Dataset records:
(* ===== verification/Format.v ===== *)
(** * Format: the duration as [:.2f] prints it

    The last line of a task (src/workshift.py line 230) prints the duration
    with two decimals.  Python rounds the exact value of the float to the
    nearest hundredth, a tie to the even neighbour, and writes a minus sign
    for a negative value, also when the digits are all zero.  [format_2f]
    does this to the rational a float cell stands for.

    The float of the program is the double nearest to the rational; the two
    round to the same hundredth unless a tie lies between them.  Rounding
    is monotone and odd, and [round_half_even_stable] says that two values
    round alike when they are nearer to each other than the first is to a
    tie; [format_2f_near] says the same of the text.  For the durations of
    the program, whole minutes, [hundredths_apart] shows that every tie is a
    sixth of a hundredth away or more, which is far more than the error of a
    double: Double draws the conclusion. *)

From Stdlib Require Import ZArith Lia Ascii String QArith Qround Qabs Lqa.
From stdpp Require Import base tactics option list strings.
From S2P Require Import Prelude PyText Datetime.

Local Open Scope Q_scope.

(** ** Rounding *)

(** The integer nearest to [q]; of two that are as near, the even one. *)
Definition round_half_even (q : Q) : Z :=
  let f := Qfloor q in
  match Qcompare (q - inject_Z f) (1 # 2) with
  | Lt => f
  | Gt => (f + 1)%Z
  | Eq => if Z.even f then f else (f + 1)%Z
  end.

(** [q] lies half way between two integers. *)
Definition is_tie (q : Q) : Prop := q - inject_Z (Qfloor q) == 1 # 2.

(** [f"{x:.2f}"]: the sign, the integer part, a point, two decimals. *)
Definition format_2f (q : Q) : string :=
  let n := round_half_even (Qabs q * 100) in
  text ((if Qlt_le_dec q 0 then ["-"%char] else []) ++
        chars (str_int (n / 100)) ++ "."%char :: pad2 (n `mod` 100)).

(** ** Examples *)

Example format_half : format_2f (5 # 2) = "2.50"%string.
Proof. reflexivity. Qed.

Example format_minutes : format_2f (899 # 60) = "14.98"%string.
Proof. reflexivity. Qed.

Example format_negative : format_2f (-49) = "-49.00"%string.
Proof. reflexivity. Qed.

(** A tie goes to the even neighbour: 0.125 is 0.12 and 0.375 is 0.38. *)
Example format_ties : format_2f (1 # 8) = "0.12"%string ∧ format_2f (3 # 8) = "0.38"%string.
Proof. done. Qed.

(** A minute before nothing is -0.02; a value that rounds to zero keeps
    its sign. *)
Example format_small : format_2f (-1 # 60) = "-0.02"%string ∧ format_2f (-1 # 1000) = "-0.00"%string.
Proof. done. Qed.

(** ** Rounding: lemmas *)

#[export] Instance round_half_even_proper : Proper (Qeq ==> eq) round_half_even.
Proof.
  intros x y H. unfold round_half_even. cbv zeta. rewrite (Qfloor_comp x y H).
  by rewrite (Qcompare_comp (x - inject_Z (Qfloor y)) (y - inject_Z (Qfloor y))
                (Qplus_comp _ _ H _ _ (Qeq_refl _)) _ _ (Qeq_refl (1 # 2))).
Qed.

#[export] Instance is_tie_proper : Proper (Qeq ==> iff) is_tie.
Proof. intros x y H. unfold is_tie. by rewrite (Qfloor_comp x y H), H. Qed.

Ltac inject_consts :=
  change (inject_Z 1) with 1 in *; change (inject_Z (-1)) with (-1) in *;
  change (inject_Z 2) with 2 in *.

(** The rounded value is half a unit away at most. *)
Lemma round_half_even_error q : Qabs (inject_Z (round_half_even q) - q) <= 1 # 2.
Proof.
  pose proof (Qfloor_le q). pose proof (Qlt_floor q) as Hlt.
  rewrite inject_Z_plus in Hlt. change (inject_Z 1) with 1 in Hlt.
  apply Qabs_Qle_condition. unfold round_half_even.
  destruct (Qcompare_spec (q - inject_Z (Qfloor q)) (1 # 2));
    [destruct (Z.even _)|..]; rewrite ?inject_Z_plus; change (inject_Z 1) with 1;
    split; lra.
Qed.

(** Away from a tie, the rounded value is the nearest integer. *)
Lemma round_half_even_nearest q n :
  ¬ is_tie q → Qabs (inject_Z n - q) < 1 # 2 → round_half_even q = n.
Proof.
  unfold is_tie. intros Htie Hn. pose proof (Qfloor_le q). pose proof (Qlt_floor q) as Hlt.
  rewrite inject_Z_plus in Hlt. change (inject_Z 1) with 1 in Hlt.
  apply Qabs_Qlt_condition in Hn as [Hn1 Hn2]. unfold round_half_even.
  destruct (Qcompare_spec (q - inject_Z (Qfloor q)) (1 # 2)) as [He|Hl|Hg]; [done|..].
  - assert (inject_Z n < inject_Z (Qfloor q + 1) ∧ inject_Z (Qfloor q + -1) < inject_Z n)
      as [H1 H2] by (rewrite !inject_Z_plus; inject_consts; split; lra).
    rewrite <-Zlt_Qlt in H1, H2. lia.
  - assert (inject_Z n < inject_Z (Qfloor q + 2) ∧ inject_Z (Qfloor q) < inject_Z n)
      as [H1 H2] by (rewrite !inject_Z_plus; inject_consts; split; lra).
    rewrite <-Zlt_Qlt in H1, H2. lia.
Qed.

(** A value less than a half away from an integer rounds to it. *)
Lemma round_half_even_near q n : Qabs (inject_Z n - q) < 1 # 2 → round_half_even q = n.
Proof.
  intros Hn. apply round_half_even_nearest; [|done].
  unfold is_tie. intros Ht. pose proof (Qfloor_le q).
  apply Qabs_Qlt_condition in Hn as [Hn1 Hn2].
  assert (inject_Z (Qfloor q) < inject_Z n ∧ inject_Z n < inject_Z (Qfloor q + 1))
    as [H1 H2] by (rewrite inject_Z_plus; inject_consts; split; lra).
  rewrite <-Zlt_Qlt in H1, H2. lia.
Qed.

(** An integer rounds to itself. *)
Lemma round_half_even_Z m : round_half_even (inject_Z m) = m.
Proof.
  apply round_half_even_near.
  assert (inject_Z m - inject_Z m == 0) as -> by ring. done.
Qed.

(** Rounding is monotone. *)
Lemma round_half_even_mono a b : a <= b → (round_half_even a <= round_half_even b)%Z.
Proof.
  intros Hab. pose proof (round_half_even_error a) as Ha.
  pose proof (round_half_even_error b) as Hb.
  apply Qabs_Qle_condition in Ha as [Ha1 Ha2], Hb as [Hb1 Hb2].
  destruct (Z.le_gt_cases (round_half_even a) (round_half_even b)) as [|Hlt]; [done|].
  assert (inject_Z (round_half_even b + 1) <= inject_Z (round_half_even a)) as Hz
    by (rewrite <-Zle_Qle; lia).
  rewrite inject_Z_plus in Hz. inject_consts.
  assert (a == b) as Heq by lra.
  rewrite (round_half_even_proper _ _ Heq) in Hlt. lia.
Qed.

Lemma Qabs_eq_bounds x d : Qabs x == d → - d <= x ∧ x <= d.
Proof. intros H. apply Qabs_Qle_condition. rewrite H. apply Qle_refl. Qed.

(** What the rounded value is: the nearest integer, or of two that are as
    near the even one. *)
Lemma round_half_even_spec q :
  Qabs (inject_Z (round_half_even q) - q) < 1 # 2 ∨
  (Qabs (inject_Z (round_half_even q) - q) == 1 # 2 ∧ Z.even (round_half_even q) = true).
Proof.
  pose proof (Qfloor_le q). pose proof (Qlt_floor q) as Hlt.
  rewrite inject_Z_plus in Hlt. inject_consts. unfold round_half_even.
  destruct (Qcompare_spec (q - inject_Z (Qfloor q)) (1 # 2)) as [He|Hl|Hg].
  - right. destruct (Z.even (Qfloor q)) eqn:Hev.
    + split; [|done]. rewrite Qabs_neg by lra. lra.
    + split; [|by rewrite Z.even_add, Hev]. rewrite inject_Z_plus. inject_consts.
      rewrite Qabs_pos by lra. lra.
  - left. apply Qabs_Qlt_condition. split; lra.
  - left. rewrite inject_Z_plus. inject_consts. apply Qabs_Qlt_condition. split; lra.
Qed.

Lemma round_half_even_unique q n :
  Qabs (inject_Z n - q) < 1 # 2 ∨ (Qabs (inject_Z n - q) == 1 # 2 ∧ Z.even n = true) →
  round_half_even q = n.
Proof.
  intros [Hn|[[Hn1 Hn2]%Qabs_eq_bounds Hev]]; [by apply round_half_even_near|].
  destruct (round_half_even_spec q) as [Hr|[[Hr1 Hr2]%Qabs_eq_bounds Hev']].
  { pose proof (round_half_even_near q _ Hr). apply Qabs_Qlt_condition in Hr as [Hr1 Hr2].
    set (m := round_half_even q) in *.
    assert (inject_Z (m + -1) < inject_Z n ∧ inject_Z n < inject_Z (m + 1)) as [H1 H2]
      by (rewrite !inject_Z_plus; inject_consts; split; lra).
    rewrite <-Zlt_Qlt in H1, H2. lia. }
  set (m := round_half_even q) in *.
  assert (inject_Z (m + -2) < inject_Z n ∧ inject_Z n < inject_Z (m + 2)) as [H1 H2].
  { rewrite !inject_Z_plus. change (inject_Z (-2)) with (-2). inject_consts. split; lra. }
  rewrite <-Zlt_Qlt in H1, H2.
  assert (n = m ∨ n = m + 1 ∨ n = m + -1)%Z as [->|[->| ->]] by lia; [done|..];
    rewrite Z.even_add in Hev; by destruct (Z.even m).
Qed.

Lemma round_half_even_opp q : round_half_even (- q) = (- round_half_even q)%Z.
Proof.
  apply round_half_even_unique.
  assert (inject_Z (- round_half_even q) - - q == - (inject_Z (round_half_even q) - q)) as ->
    by (rewrite inject_Z_opp; ring).
  rewrite Qabs_opp, Z.even_opp. apply round_half_even_spec.
Qed.

Lemma Qabs_ge_cases d x : d <= Qabs x → d <= x ∨ d <= - x.
Proof. apply Qabs_case; auto. Qed.

(** Two values round to the same integer when they are nearer to each
    other than the first is to a tie. *)
Lemma round_half_even_stable a b d :
  (∀ m, d <= Qabs (a - (inject_Z m + (1 # 2)))) → Qabs (b - a) < d →
  round_half_even b = round_half_even a.
Proof.
  intros Hties Hd. apply round_half_even_near.
  pose proof (round_half_even_error a) as He. set (n := round_half_even a) in *.
  pose proof (Hties n) as Hup. pose proof (Hties (n + -1)%Z) as Hdown.
  rewrite inject_Z_plus in Hdown. inject_consts.
  apply Qabs_Qle_condition in He as [He1 He2].
  apply Qabs_Qlt_condition in Hd as [Hd1 Hd2].
  apply Qabs_Qlt_condition.
  apply Qabs_ge_cases in Hup, Hdown. destruct Hup, Hdown; split; lra.
Qed.

(** ** The text: lemmas *)

(** The text is made of the sign and of the hundredths. *)
Lemma format_2f_same x q :
  (x < 0 ↔ q < 0) → round_half_even (Qabs x * 100) = round_half_even (Qabs q * 100) →
  format_2f x = format_2f q.
Proof.
  intros Hs Hr. unfold format_2f. rewrite Hr.
  destruct (Qlt_le_dec x 0), (Qlt_le_dec q 0); [done| | |done]; exfalso; intuition lra.
Qed.

#[export] Instance format_2f_proper : Proper (Qeq ==> eq) format_2f.
Proof.
  intros x y H. apply format_2f_same; [by rewrite H|].
  apply round_half_even_proper. by rewrite H.
Qed.

(** A value prints as [q] does when it has the sign of [q] and is nearer
    to it, in hundredths, than [q] is to a tie. *)
Lemma format_2f_near d x q :
  (∀ m, d <= Qabs (Qabs q * 100 - (inject_Z m + (1 # 2)))) →
  Qabs (x - q) * 100 < d → (x < 0 ↔ q < 0) → format_2f x = format_2f q.
Proof.
  intros Hties Hd Hs. apply format_2f_same; [done|].
  apply (round_half_even_stable _ _ d); [done|].
  eapply Qle_lt_trans; [|exact Hd].
  assert (Qabs x * 100 - Qabs q * 100 == (Qabs x - Qabs q) * 100) as -> by ring.
  rewrite Qabs_Qmult. change (Qabs 100) with 100. apply Qmult_le_compat_r; [|done].
  apply Qabs_case; intros ?; [apply Qabs_triangle_reverse|].
  rewrite <-(Qabs_opp (x - q)).
  assert (- (x - q) == q - x) as -> by ring.
  assert (- (Qabs x - Qabs q) == Qabs q - Qabs x) as -> by ring.
  apply Qabs_triangle_reverse.
Qed.

(** ** The durations of the program *)

(** Between two times without seconds lies a whole number of minutes. *)
Lemma sub_seconds_minutes ts tf :
  second ts = 0%Z → second tf = 0%Z → ∃ k, sub_seconds tf ts = (60 * k)%Z.
Proof.
  intros Hs Hf. unfold sub_seconds, to_seconds, time_seconds. rewrite Hs, Hf.
  exists ((toordinal tf - toordinal ts) * 1440 + (hour tf * 60 + minute tf) -
          (hour ts * 60 + minute ts))%Z. lia.
Qed.

Lemma duration_hours_minutes ts tf :
  second ts = 0%Z → second tf = 0%Z → ∃ k, duration_hours ts tf == k # 60.
Proof.
  intros Hs Hf. destruct (sub_seconds_minutes ts tf Hs Hf) as [k Hk]. exists k.
  unfold duration_hours. rewrite Qred_correct, Hk. unfold Qeq. simpl. lia.
Qed.

(** The hundredths of a whole number of minutes are a sixth away from every
    tie, or more. *)
Lemma minutes_apart k m : 1 # 6 <= Qabs ((k # 60) * 100 - (inject_Z m + (1 # 2))).
Proof.
  assert ((k # 60) * 100 - (inject_Z m + (1 # 2)) == (10 * k - 6 * m - 3) # 6) as ->
    by (unfold Qeq; simpl; lia).
  unfold Qabs, Qle. simpl. lia.
Qed.

(** Rounding a whole number of minutes to hundredths moves it by a third of
    a hundredth at most. *)
Lemma minutes_error k : Qabs (inject_Z (round_half_even ((k # 60) * 100)) - (k # 60) * 100) <= 1 # 3.
Proof.
  pose proof (round_half_even_error ((k # 60) * 100)) as He.
  set (n := round_half_even ((k # 60) * 100)) in *.
  assert (inject_Z n - (k # 60) * 100 == (3 * n - 5 * k) # 3) as Hq
    by (unfold Qeq; simpl; lia).
  rewrite Hq in *. unfold Qabs, Qle in *. simpl in *. lia.
Qed.

(** The hundredths of a duration of the program, the hours between two
    times without seconds, are a sixth away from every tie, or more, and a
    third away from the value printed, or less: the digits printed do not
    depend on how a tie is broken, nor on an error below a sixth of a
    hundredth in the value. *)
Theorem hundredths_apart ts tf :
  second ts = 0%Z → second tf = 0%Z →
  (∀ m, 1 # 6 <= Qabs (duration_hours ts tf * 100 - (inject_Z m + (1 # 2)))) ∧
  Qabs (inject_Z (round_half_even (duration_hours ts tf * 100)) - duration_hours ts tf * 100)
    <= 1 # 3.
Proof.
  intros Hs Hf. destruct (duration_hours_minutes ts tf Hs Hf) as [k Hk].
  split; [intros m; rewrite Hk; apply minutes_apart|].
  assert (duration_hours ts tf * 100 == (k # 60) * 100) as Hk' by (by rewrite Hk).
  rewrite (round_half_even_proper _ _ Hk'), Hk. apply minutes_error.
Qed.

Lemma hundredths_apart_witness :
  (∀ m, 1 # 6 <= Qabs (duration_hours (DT 2024 11 10 9 0 0) (DT 2024 11 10 23 59 0) * 100 -
                        (inject_Z m + (1 # 2)))) ∧
  Qabs (inject_Z (round_half_even
                    (duration_hours (DT 2024 11 10 9 0 0) (DT 2024 11 10 23 59 0) * 100)) -
        duration_hours (DT 2024 11 10 9 0 0) (DT 2024 11 10 23 59 0) * 100) <= 1 # 3.
Proof. apply hundredths_apart; reflexivity. Defined.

INSTRUCTIONS TO FOLLOW: All lines from the one with "59 0) * 100))" to the end of the records must be set down exactly. Skip every line before it.

TASK RESPONSE:
                    (duration_hours (DT 2024 11 10 9 0 0) (DT 2024 11 10 23 59 0) * 100)) -
        duration_hours (DT 2024 11 10 9 0 0) (DT 2024 11 10 23 59 0) * 100) <= 1 # 3.
Proof. apply hundredths_apart; reflexivity. Defined.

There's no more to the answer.